UNITED STATES OF AMERICA, APPELLEE,
v.
LUIS GOMEZ ORTEGA ET AL., DEFENDANTS-APPELLANTS



Friendly, Chief Judge, and Medina and Anderson, Circuit Judges.

Author: Medina

MEDINA, Circuit Judge:

This is an appeal from judgments, entered upon the verdict of a jury, after a trial before Judge Pierce, by Ortega, Perez and Orsini, each of whom was found guilty on both counts of an indictment charging them with conspiracy to import, distribute and possess with intent to distribute 93 1/2 kilograms of heroin, in violation of 21 U.S.Code, Section 846, and with distribution and possession with intent to distribute a smaller quantity, about a half kilogram, of heroin, in violation of 21 U.S.Code, Section 841(b)(1)(A), and aiding and abetting, in violation of 18 U.S.Code, Section 2. Ortega and Orsini were each given heavy sentences of 10 and 15 years imprisonment on the two counts, to be served consecutively, and fines of $10,000 and $25,000, or an aggregate of $35,000 were imposed on each. Perez was sentenced to 7 years imprisonment on each count, to be served concurrently, and he was fined a total of $7,000. These three appellants are now serving their sentences.

Each appellant claims that the evidence adduced by the prosecution was far short of what was required to establish the commission of the crimes charged. Each of them also asserts that the judgment of his conviction must be reversed for a variety of other reasons which we can more readily describe after stating in chronological order the facts as the jury may have found them to be.

I

The Background and the Development of the Conspiracy

Somewhere in the world there must be persons of enormous wealth and influence who individually or in groups support and manage the gathering of the raw materials, the processing of vast quantities of heroin and the sending of this heroin to the United States. These unknown persons operate in many countries and one of the characteristics of their operations that helps these master minds to avoid detection is that their numerous agents often have no acquaintance with one another until they converge and carry out their secret orders with respect to the distribution of a particular shipment and the receipt and return of the money to those who had planned and supervised the venture. This record does not disclose the over-all operations of this international narcotics ring, nor the identity of those who plan its operations. Nor does the indictment contain any such charge. But the record does disclose and the indictment charges these particular appellants with the crimes above stated with reference to a particular shipment of a very large quantity of uncut and practically pure heroin, amounting to 93 1/2 kilograms and of a retail value of $1,000,000, according to the evidence. This heroin was hidden in a variety of open spaces in the construction of the chassis of a tan colored Jaguar Sport Car, and these 180 bags of heroin could have been concealed in this automobile only after it had been dismantled by skilled mechanics and then put together again. Of the individuals who converged and met in New York City to carry out their secret orders and to transport and deliver this heroin and receive the money to be paid by the prospective purchasers, one was a Corsican who came from Barcelona, Spain, one came from France and two were Cubans at least temporarily living in New York City or the vicinity. French and Spanish interpreters were in attendance throughout the trial. We do not know who supplied this large quantity of heroin or who paid for it or who secreted the bags in the Jaguar. Nor do we need to know. We do know that upon arrival in New York the Jaguar contained the hidden 180 bags of heroin and we do know that each of these appellants played his several role, working with the others and that they were in possession and control of the Jaguar at the time they were all taken into custody. As we shall see, the evidence of the acts of these three conspirators and their knowledge that heroin was concealed in the Jaguar is overwhelming.
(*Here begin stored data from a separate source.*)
(** The relative-error test of the repository's tests ([assert.InEpsilon]),
    for an expected value other than zero: it passes unless
    [|expected - actual| / |expected| > epsilon]. *)
Definition InEpsilon (expected actual epsilon : float) : bool :=
  negb (epsilon <? abs (expected - actual) / abs expected).


(** The binary64 value of the literal [1e-9]. *)
Definition eps_1e9 : float := 0x1.12e0be826d695p-30.

(** Angles of everyday size; the last is the literal 38.897957. *)
Definition ordinary_degrees : list float :=
  (1 :: 45 :: 90 :: 180 :: 360 :: 0x1.372f041461b6dp+5 :: nil)%list.

End Float64.

(** ** Vocabulary of the specification *)

(** [actual] is within relative error [eps] of [expected]. *)
Definition within_rel (eps expected actual : R) : Prop :=
  Rabs (actual - expected) <= eps * Rabs expected.


(** * Properties *)

(** ** Go's comparison and casts *)

Lemma float64_neq_true (x y : float64) : x <> y -> float64_neq x y = true.
Proof. unfold float64_neq. destruct (Req_dec_T x y); [contradiction | reflexivity]. Qed.

Lemma float64_neq_false (x y : float64) : x = y -> float64_neq x y = false.
Proof. unfold float64_neq. destruct (Req_dec_T x y); [reflexivity | contradiction]. Qed.

Lemma float64_neq_iff (x y : float64) : float64_neq x y = true <-> x <> y.
Proof.
  split; [|apply float64_neq_true].
  unfold float64_neq. destruct (Req_dec_T x y); [discriminate | auto].
Qed.

(** ** Haversine: the altitude guard *)

Lemma HaversineDistance_guard (origin position : LLA) :
  Altitude origin <> 0 \/ Altitude position <> 0 ->
  HaversineDistance origin position
  = (0, Some (Errorf "geo.HaversineDistance: Altitude must be 0")).
Proof.
  intros H. unfold HaversineDistance.
  replace (float64_neq (Altitude origin) 0 || float64_neq (Altitude position) 0)%bool
    with true; [reflexivity|].
  symmetry. apply orb_true_iff.
  destruct H as [H|H]; [left|right]; now apply float64_neq_true.
Qed.

Lemma HaversineDistance_no_error (origin position : LLA) :
  Altitude origin = 0 -> Altitude position = 0 ->
  snd (HaversineDistance origin position) = None.
Proof.
  intros Ho Hp. unfold HaversineDistance.
  rewrite (float64_neq_false _ _ Ho), (float64_neq_false _ _ Hp). reflexivity.
Qed.

(** C3. [HaversineDistance] returns a non-nil error exactly when one of the
    two altitudes is not zero; so it errors for a point with nonzero altitude
    measured against itself, and never errors when both altitudes are zero. *)
Theorem HaversineDistance_error_iff_altitude :
  forall origin position : LLA,
    (snd (HaversineDistance origin position) <> None
     <-> (Altitude origin <> 0 \/ Altitude position <> 0))
    /\ (snd (HaversineDistance origin origin) <> None <-> Altitude origin <> 0)
    /\ (snd (HaversineDistance origin position) = None
        <-> (Altitude origin = 0 /\ Altitude position = 0)).
Proof.
  intros origin position.
  assert (E : forall o p : LLA,
             snd (HaversineDistance o p) <> None
             <-> (Altitude o <> 0 \/ Altitude p <> 0)).
  { intros o p. split.
    - intros Herr.
      destruct (Req_dec_T (Altitude o) 0) as [Ho|Ho]; [|now left].
      destruct (Req_dec_T (Altitude p) 0) as [Hp|Hp]; [|now right].
      exfalso. apply Herr. now apply HaversineDistance_no_error.
    - intros H. rewrite (HaversineDistance_guard _ _ H). discriminate. }
  split; [apply E|]. split.
  - rewrite E. tauto.
  - split.
    + intros Hnone.
      destruct (Req_dec_T (Altitude origin) 0) as [Ho|Ho];
        destruct (Req_dec_T (Altitude position) 0) as [Hp|Hp]; auto;
        exfalso; revert Hnone; apply E; auto.
    + intros [Ho Hp]. now apply HaversineDistance_no_error.
Qed.

(** C10. Whenever [HaversineDistance] returns a non-nil error, the distance
    returned next to it is exactly 0. *)
Theorem HaversineDistance_error_returns_zero :
  forall origin position : LLA,
    snd (HaversineDistance origin position) <> None ->
    fst (HaversineDistance origin position) = 0.
Proof.
  intros origin position Herr.
  destruct (Req_dec_T (Altitude origin) 0) as [Ho|Ho].
  - destruct (Req_dec_T (Altitude position) 0) as [Hp|Hp].
    + exfalso. apply Herr. now apply HaversineDistance_no_error.
    + rewrite HaversineDistance_guard by now right. reflexivity.
  - rewrite HaversineDistance_guard by now left. reflexivity.
Qed.

Lemma HaversineDistance_error_returns_zero_witness :
  snd (HaversineDistance (mkLLA 51.510357 (-0.116773) 10)
                         (mkLLA 51.510357 (-0.116773) 0)) <> None
  /\ fst (HaversineDistance (mkLLA 51.510357 (-0.116773) 10)
                            (mkLLA 51.510357 (-0.116773) 0)) = 0.
Proof.
  assert (H : snd (HaversineDistance (mkLLA 51.510357 (-0.116773) 10)
                                     (mkLLA 51.510357 (-0.116773) 0)) <> None).
  { rewrite HaversineDistance_guard; [discriminate|]. left. simpl. lra. }
  split; [exact H|].
  exact (HaversineDistance_error_returns_zero _ _ H).
Defined.

(** ** Unit conversions *)

(** Expose the real-number expression behind the unit types, their casts and
    the [math] functions. *)
Ltac unfold_units :=
  unfold Degrees_Radians, Radians_Degrees, Meters_F64, Degrees_F64, Radians_F64,
    to_Meters, to_Degrees, to_Radians, math.Sin, math.Cos, math.Sqrt, math.Pow,
    math.Pi, Meters, Degrees, Radians, float64 in *.


Lemma Degrees_Radians_Degrees (r : Radians) :
  Degrees_Radians (Radians_Degrees r) = r.
Proof. unfold_units. field. exact PI_neq0. Qed.


(** ** AER.ENU *)

(** C8. [AER.ENU()] returns East = Range sin(Az) cos(El),
    North = Range cos(Az) sin(El) and Up = Range sin(El), with the Azimuth and
    Elevation fields converted from degrees to radians. *)
Theorem AER_ENU_formula :
  forall aed : AER,
    let Azimuth_rad := PI / 180 * Azimuth aed in
    let Elevation_rad := PI / 180 * Elevation aed in
    AER_ENU aed
    = {| East := Range aed * sin Azimuth_rad * cos Elevation_rad;
         North := Range aed * cos Azimuth_rad * sin Elevation_rad;
         Up := Range aed * sin Elevation_rad |}.
Proof.
  intros aed Azimuth_rad Elevation_rad.
  unfold AER_ENU. unfold_units.
  fold Azimuth_rad Elevation_rad.
  f_equal; ring.
Qed.

(** ** wgs84.LLAToXYZ *)

(** C5. [LLAToXYZ] is the geodetic-to-Cartesian transform with the prime
    vertical radius N = a / sqrt(1 - e^2 sin^2 lat), for the WGS84 constants;
    the latitude drives N and Z, whatever the local variables are called. *)
Theorem wgs84_LLAToXYZ_formula :
  forall l : LLA,
    let lat := PI / 180 * Latitude l in
    let lon := PI / 180 * Longitude l in
    let alt := Altitude l in
    let a := 6378137.0 in
    let b := 6356752.314245 in
    let f := (a - b) / a in
    let e2 := f * (2 - f) in
    let N := a / sqrt (1 - e2 * (sin lat) ^ 2) in
    wgs84_LLAToXYZ l
    = {| X := (alt + N) * cos lat * cos lon;
         Y := (alt + N) * cos lat * sin lon;
         Z := (alt + (1 - e2) * N) * sin lat |}.
Proof.
  intros l lat lon alt a b f e2 N.
  unfold wgs84_LLAToXYZ. unfold_units.
  fold lat lon alt.
  change wgs84ESq with e2. change wgs84A with a.
  replace (1 - e2 * sin lat * sin lat) with (1 - e2 * sin lat ^ 2) by ring.
  reflexivity.
Qed.

(** ** Haversine: the formula *)

Lemma Rsqr_sin_half_swap (x y : R) :
  sin ((x - y) / 2) ^ 2 = sin ((y - x) / 2) ^ 2.
Proof.
  replace ((y - x) / 2) with (- ((x - y) / 2)) by field.
  rewrite sin_neg. ring.
Qed.

(** The value [HaversineDistance] returns past the altitude guard. *)
Lemma HaversineDistance_value (origin position : LLA) (dlat dlon : R) :
  Altitude origin = 0 -> Altitude position = 0 ->
  dlat = PI / 180 * Latitude origin - PI / 180 * Latitude position
  \/ dlat = PI / 180 * Latitude position - PI / 180 * Latitude origin ->
  dlon = PI / 180 * Longitude origin - PI / 180 * Longitude position
  \/ dlon = PI / 180 * Longitude position - PI / 180 * Longitude origin ->
  HaversineDistance origin position
  = (6371000
     * (2 * math.Atan2
              (sqrt (sin (dlat / 2) ^ 2
                     + cos (PI / 180 * Latitude origin)
                       * cos (PI / 180 * Latitude position)
                       * sin (dlon / 2) ^ 2))
              (sqrt (1 - (sin (dlat / 2) ^ 2
                          + cos (PI / 180 * Latitude origin)
                            * cos (PI / 180 * Latitude position)
                            * sin (dlon / 2) ^ 2)))),
     None).
Proof.
  intros Ho Hp Hdlat Hdlon.
  unfold HaversineDistance.
  rewrite (float64_neq_false _ _ Ho), (float64_neq_false _ _ Hp). simpl orb. cbv iota.
  unfold earthRadiusMeters. unfold_units.
  destruct Hdlat as [-> | ->], Hdlon as [-> | ->];
    rewrite ?(Rsqr_sin_half_swap (PI / 180 * Latitude position)),
            ?(Rsqr_sin_half_swap (PI / 180 * Longitude position));
    reflexivity.
Qed.

(** C6. With both altitudes zero, [HaversineDistance] returns R c and no
    error, where R = 6371000, c = 2 atan2(sqrt a, sqrt (1 - a)) and
    a = sin^2(dlat/2) + cos lat1 cos lat2 sin^2(dlon/2); the differences may
    be taken in either order. *)
Theorem HaversineDistance_formula :
  forall origin position : LLA,
    Altitude origin = 0 -> Altitude position = 0 ->
    let lat1 := PI / 180 * Latitude origin in
    let lon1 := PI / 180 * Longitude origin in
    let lat2 := PI / 180 * Latitude position in
    let lon2 := PI / 180 * Longitude position in
    forall dlat dlon : R,
      dlat = lat1 - lat2 \/ dlat = lat2 - lat1 ->
      dlon = lon1 - lon2 \/ dlon = lon2 - lon1 ->
      let a := sin (dlat / 2) ^ 2 + cos lat1 * cos lat2 * sin (dlon / 2) ^ 2 in
      let c := 2 * math.Atan2 (sqrt a) (sqrt (1 - a)) in
      HaversineDistance origin position = (6371000 * c, None).
Proof.
  intros origin position Ho Hp lat1 lon1 lat2 lon2 dlat dlon Hdlat Hdlon a c.
  exact (HaversineDistance_value origin position dlat dlon Ho Hp Hdlat Hdlon).
Qed.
We give this brief description of the background because the man who bought the Jaguar in England and who came with it to New York on the Queen Elizabeth II, and the man who turned it over to those who were waiting here to receive it was a government informer. The principal point raised by appellants is that they claim the trial judge should have forced the government not only to identify this informer but to describe his whereabouts and to produce him for the alleged purpose of giving appellants an opportunity to put him on the witness stand and support what appellants choose to call their "defense" of entrapment. It was stipulated that the informer purchased the Jaguar in England in the presence of one of the U.S. Narcotics Agents, that is to say that the agent saw him, but it, and that the government did not furnish any money to buy the Jaguar or give any instructions to the informer to buy it. The informer had no contact whatever with any of these appellants and the so-called "defense" of entrapment was not supported by any proof whatever, as none of the appellants testified at the trial. Moreover, with such a large shipment and the total absence of any showing that the government paid for any part of the heroin or had anything whatever to do with hiding the 180 bags of heroin in the Jaguar, we think this wholly unsubstantiated "defense" is absurd. We shall return to this subject later.
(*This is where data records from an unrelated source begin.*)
(** X17.  Prose around the object is tolerated end to end: when the
    service answers with one object between text that has no opening brace
    before it and no closing brace after it, and that object decodes to a
    dictionary without an ["error"] key, the file gives exactly one row,
    the validated dictionary tagged with the file name. *)
Theorem chatty_answer_gives_the_row
    (file : uploaded_file) (text pre mid post : string)
    (create : string -> ext (option string)) (d : gmap string pyval) :
  client = Some create ->
  read_pdf file = Returned text ->
  create (prompt_head +:+ text +:+ prompt_tail)
  = Returned (Some (pre +:+ String "{"%char (mid +:+ String "}"%char post))) ->
  occurs "{"%char pre = false ->
  occurs "}"%char post = false ->
  json_loads (String "{"%char (mid +:+ String "}"%char ""))
  = Returned (PDict d) ->
  d !! "error"%string = None ->
  rows_of file
  = [<["source_file"%string := PStr (name file)]>
       (validate_invoice_data d).1].
Proof.
  intros Hclient Hread Hcall Hpre Hpost Hjson Herr.
  unfold rows_of, record_of. rewrite Hread.
  unfold extract_invoice_data. rewrite Hclient, Hcall. simpl fst.
  rewrite json_boundary_span by assumption. now rewrite Hjson, Herr.
Qed.

End Rows.

Lemma row_keeps_payload_fields_witness :
  exists row,
    @rows_of Demo.configured Demo.invoice1 = [row] /\
    row !! "source_file"%string = Some (PStr (name Demo.invoice1)) /\
    forall k, k ∉ amounts -> k ≠ "payment_status"%string ->
              k ≠ "source_file"%string ->
              row !! k
              = ({[ "vendor_name"%string := PStr "ACME";
                    "total_amount"%string := PInt 50 ]}
                   : gmap string pyval) !! k.
Proof.
  apply (@row_keeps_payload_fields Demo.configured Demo.invoice1
           (content Demo.invoice1 +:+ String "010"%char ""));
    vm_compute; exact eq_refl.
Defined.

Lemma chatty_answer_gives_the_row_witness :
  @rows_of Demo.configured Demo.invoice1
  = [<["source_file"%string := PStr (name Demo.invoice1)]>
       (validate_invoice_data
          {[ "vendor_name"%string := PStr "ACME";
             "total_amount"%string := PInt 50 ]}).1].
Proof.
  apply (@chatty_answer_gives_the_row Demo.configured Demo.invoice1
           (content Demo.invoice1 +:+ String "010"%char "")
           "Here you go: "
           (Demo.q +:+ "vendor_name" +:+ Demo.q +:+ ": " +:+ Demo.q
            +:+ "ACME" +:+ Demo.q +:+ ", " +:+ Demo.q +:+ "total_amount"
            +:+ Demo.q +:+ ": 50")
           (" Anything else?" +:+ String "010"%char "")
           Demo.echo);
    vm_compute; exact eq_refl.
Defined.

(** ** Start-up *)

Section Startup.
Context {C : Type}.
Variable Groq : string -> ext C.

Lemma resolve_api_key_cases (secret : ext string) (env : option string) :
  (exists k, (secret = Returned k \/
              ((exists m, secret = Failed m) /\ env = Some k /\
               k ≠ EmptyString)) /\
             resolve_api_key secret env = (k, [])) \/
  ((exists m, secret = Failed m) /\
   (env = None \/ env = Some EmptyString) /\
   resolve_api_key secret env = (placeholder, [DemoModeWarning; ApiKeyInfo])).
Proof.
  unfold resolve_api_key. destruct secret as [k|m]; [left; eauto|].
  destruct env as [k|]; [|right; eauto].
  destruct (String.eqb k "") eqn:E.
  - apply String.eqb_eq in E as ->. right; eauto.
  - apply String.eqb_neq in E. left. exists k. split; [right|]; eauto.
Qed.

(** X18.  A client exists exactly when a key was found, that key is not
    the placeholder text, and the constructor accepted it.  The key is the
    secret whenever the secret lookup succeeds, even an empty one; the
    environment variable is used only when the lookup fails, and only if
    it is not empty. *)
Theorem client_exists_iff
    (secret : ext string) (env : option string) (c : C) :
  (startup Groq secret env).1 = Some c <->
  exists k,
    (secret = Returned k \/
     ((exists m, secret = Failed m) /\ env = Some k /\ k ≠ EmptyString)) /\
    k ≠ placeholder /\ Groq k = Returned c.
Proof.
  unfold startup, init_client.
  destruct (resolve_api_key_cases secret env)
    as [(k & Hk & ->)|(Hs & He & ->)].
  - destruct (String.eqb k placeholder) eqn:E.
    + apply String.eqb_eq in E. simpl. split; [discriminate|].
      intros (k' & Hk' & Hne & _). exfalso. apply Hne.
      destruct Hk as [->|((m & ->) & -> & _)];
        destruct Hk' as [[= <-]|((m' & Hm') & He' & _)]; congruence.
    + apply String.eqb_neq in E.
      destruct (Groq k) as [c'|m] eqn:G; simpl; split.
      * intros [= <-]. eauto.
      * intros (k' & Hk' & _ & G').
        assert (k' = k) as ->.
        { destruct Hk as [->|((m & ->) & -> & _)];
            destruct Hk' as [[= <-]|((m' & Hm') & He' & _)]; congruence. }
        congruence.
      * discriminate.
      * intros (k' & Hk' & _ & G').
        assert (k' = k) as ->.
        { destruct Hk as [->|((m0 & ->) & -> & _)];
            destruct Hk' as [[= <-]|((m' & Hm') & He' & _)]; congruence. }
        congruence.
  - simpl. split; [discriminate|].
    intros (k' & Hk' & _ & _). destruct Hs as [m ->].
    destruct Hk' as [|(_ & He' & Hne)]; [discriminate|].
    destruct He as [->| ->]; congruence.
Qed.

Ltac mem_false H :=
  repeat (apply elem_of_cons in H as [H|H]; [try discriminate H|]);
  try (apply elem_of_nil in H; destruct H).

(** X19.  The placeholder text is never passed to the constructor, and the
    constructor is called at most once.  In demo mode, that is when the
    warning is shown, there is no client and the constructor is not called
    at all; when the constructor raises there is no client and the error
    is shown. *)
Theorem startup_never_uses_placeholder
    (secret : ext string) (env : option string) :
  let '(c, shown) := startup Groq secret env in
  Forall (fun ev => ev ≠ GroqCalled placeholder) shown /\
  (count (fun ev => match ev with GroqCalled _ => true | _ => false end)
         shown <= 1)%nat /\
  (DemoModeWarning ∈ shown ->
   c = None /\ forall k, GroqCalled k ∉ shown) /\
  (NotConfiguredProperly ∈ shown -> c = None).
Proof.
  unfold startup, init_client.
  destruct (resolve_api_key_cases secret env)
    as [(k & Hk & ->)|(Hs & He & ->)].
  - destruct (String.eqb k placeholder) eqn:E.
    + cbn [app count]. split; [constructor|]. split; [lia|].
      split; intros H; mem_false H.
    + apply String.eqb_neq in E.
      assert (Hne : GroqCalled k ≠ GroqCalled placeholder) by congruence.
      destruct (Groq k) as [c'|m]; cbn [app count].
      * split; [repeat constructor; assumption|]. split; [lia|].
        split; intros H; mem_false H.
      * split; [repeat constructor; (assumption || discriminate)|].
        split; [lia|]. split; [intros H; mem_false H | reflexivity].
  - change (String.eqb placeholder placeholder) with true.
    cbn [app count]. split; [repeat constructor; discriminate|].
    split; [lia|]. split; [|reflexivity].
    intros _. split; [reflexivity|]. intros k H. mem_false H.
Qed.

End Startup.

(** ** Payloads that are not objects *)

Section NotAnObject.
Context {S : Services}.

(** X20.  A payload that decodes to anything but an object (an array of
    invoices, a string, a number, [null]) never gives a row: the file is
    given up with a [TypeError], whatever the payload holds, and the loop
    goes on. *)
Theorem non_object_payload_is_given_up
    (n : nat) (st : batch) (i : nat) (file : uploaded_file)
    (text : string) (obj : pyval) :
  read_pdf file = Returned text ->
  json_loads (extract_invoice_data text).1 = Returned obj ->
  is_dict obj = false ->
  rows_of file = [] /\
  data (process_file n st i file) = data st /\
  FailedToProcess (name file) (Uncaught TypeError)
    ∈ trace (process_file n st i file).
Proof.
  intros Hread Hjson Hobj.
  assert (Hrows : rows_of file = []).
  { unfold rows_of, record_of. rewrite Hread, Hjson.
    now destruct obj. }
  split; [assumption|]. split.
  { rewrite (proj1 (process_file_data n st i file)), Hrows.
    apply app_nil_r. }
  unfold process_file, handler, tell. rewrite Hread.
  destruct (extract_invoice_data text) as [js evs]. simpl fst in Hjson.
  rewrite Hjson.
  destruct obj as [|b|z|f|str|l|d]; try discriminate;
    cbn [contains_error validate_object trace];
    try (apply elem_of_app; right; constructor).
  - destruct (index 0 "error" str); cbn [trace];
      apply elem_of_app; right; constructor.
  - destruct (existsb _ l); cbn [trace];
      apply elem_of_app; right; constructor.
Qed.

End NotAnObject.

Lemma non_object_payload_is_given_up_witness :
  let file := {| name := "many.pdf"; content := "[1, 2]" |}%string in
  let st := {| data := []; processed_files := 0; trace := [] |} in
  @rows_of Demo.configured file = [] /\
  data (@process_file Demo.configured 1 st 0 file) = data st /\
  FailedToProcess (name file) (Uncaught TypeError)
    ∈ trace (@process_file Demo.configured 1 st 0 file).
Proof.
  intros file st.
  apply (@non_object_payload_is_given_up Demo.configured 1 st 0 file
           (content file +:+ String "010"%char "")
           (PList [PInt 1; PInt 2]));
    vm_compute; exact eq_refl.
Defined.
The events charged in the indictment commence in August of 1971 when a Frenchman named Etienne Gunther, who lived with his wife and young daughter in Paris, went to Niolon, a small village near Marseilles, and spent the weekend at the villa of Etienne Mosca, who had formerly been the husband of Gunther's sister Georgette. Gunther knew that Mosca was a trafficker in heroin and the upshot of the visit was that Gunther agreed on September 7, 1971 to go to the United States and bring back a large quantity of currency which he was to smuggle into France and deliver to Mosca. The arrangements made between Mosca and Gunther, who pleaded guilty to one of the counts of the indictment and later testified for the government at the trial, give a clear blueprint of what was to take place. And the cunning way in which Ortega, Perez and Orsini covered their tracks and resorted to subterfuges, the use of false names and a continual shuttling around to avoid detection, form a web of direct and circumstantial proof from which these appellants could find no avenue of escape.
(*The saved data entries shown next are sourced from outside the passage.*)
(** * Sistema Otica - API: a shallow embedding of [app.py]

    The development follows the layout of the source file: the external
    modules the program imports ([hashlib], [sqlite3], [jwt]) come first, as
    small executable models of the parts the program calls; then the
    database section ([get_db], [criar_banco_basico]); then the endpoints
    ([status], [login], [listar_usuarios], [listar_empresas]); the theorems
    close the file.

    Conventions of the embedding:
    - Python [str] values are represented by their UTF-8 encoding, a Rocq
      [string]: [str.encode()] is then the identity, equality of strings is
      equality of byte sequences, and SQLite's default BINARY collation
      (memcmp on the UTF-8 bytes) is the lexicographic order on [string].
    - The database file is a value of type [store]; an operation runs in a
      [world], in a monad of state and exceptions.  A column holds values
      of its declared type, or NULL where the declaration allows it.
    - SQLite is taken with its defaults, as the program leaves them:
      AUTOINCREMENT never reuses a rowid, the foreign key of [usuarios] is
      recorded and not enforced, a connection dropped without [commit]
      loses what it wrote.
    - What the program prints is left out; the clock and the two
      configuration variables are read from an [environ];
      [datetime.utcnow() + timedelta(days=7)] is taken within the range of
      [datetime]. *)

From Stdlib Require Import ZArith List String Ascii Bool Lia.
From Stdlib Require Import Permutation Sorted DecimalString.
Import ListNotations.

Local Open Scope string_scope.
Local Open Scope list_scope.
Local Open Scope Z_scope.

(* ================================================================== *)
(** ** [hashlib]: SHA-256 (FIPS 180-4) with lowercase hexadecimal output *)
(* ================================================================== *)

Module hashlib.

(** Words are 32-bit unsigned integers held in [Z]; every operation that
    can leave the range is followed by an explicit reduction. *)
Definition mask32 : Z := 4294967295.

Definition w32 (x : Z) : Z := Z.land x mask32.

Definition add32 (x y : Z) : Z := w32 (x + y).

Definition rotr (n x : Z) : Z :=
  Z.lor (Z.shiftr x n) (w32 (Z.shiftl x (32 - n))).

Definition not32 (x : Z) : Z := Z.lxor x mask32.

Definition Ch (x y z : Z) : Z :=
  Z.lxor (Z.land x y) (Z.land (not32 x) z).

Definition Maj (x y z : Z) : Z :=
  Z.lxor (Z.lxor (Z.land x y) (Z.land x z)) (Z.land y z).

Definition bsig0 (x : Z) : Z :=
  Z.lxor (Z.lxor (rotr 2 x) (rotr 13 x)) (rotr 22 x).

Definition bsig1 (x : Z) : Z :=
  Z.lxor (Z.lxor (rotr 6 x) (rotr 11 x)) (rotr 25 x).

Definition ssig0 (x : Z) : Z :=
  Z.lxor (Z.lxor (rotr 7 x) (rotr 18 x)) (Z.shiftr x 3).

Definition ssig1 (x : Z) : Z :=
  Z.lxor (Z.lxor (rotr 17 x) (rotr 19 x)) (Z.shiftr x 10).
The basic plan was simple. One person, who, unknown to the participants in the conspiracy, turned out to be the government informer, was to bring the Jaguar and its hidden 93 1/2 kilograms of heroin from England to the United States on the Queen Elizabeth II, leaving Southampton September 10, 1971. The schedule was tight. Gunther and his wife were to arrive by plane in New York on September 14; the Queen Elizabeth II docked in New York on September 15. Although the persons involved in the operation did not previously know one another, clandestine means were planned by which the car and its contents could be delivered to one of the conspirators, and by which the conspirator who thus had control of the Jaguar and its contents could make contact with the others who were to distribute this large quantity of heroin and receive the money to be paid for it. The final stage was to be the return of Gunther to France with the money, not later than Monday, September 20th. The conspirators thought they were operating successfully on schedule until Ortega, Perez and Orsini were arrested in the early morning of Sunday, September 19th, as they were attempting to drive off the Jaguar to make the delivery and receive the money. They had made the necessary contacts with one another, they had provided the place where the heroin was to be weighed, packed and delivered, and Gunther had started to build the false bottoms in the suitcases provided by Mosca to hide the large quantity of currency to be smuggled back into France by Gunther.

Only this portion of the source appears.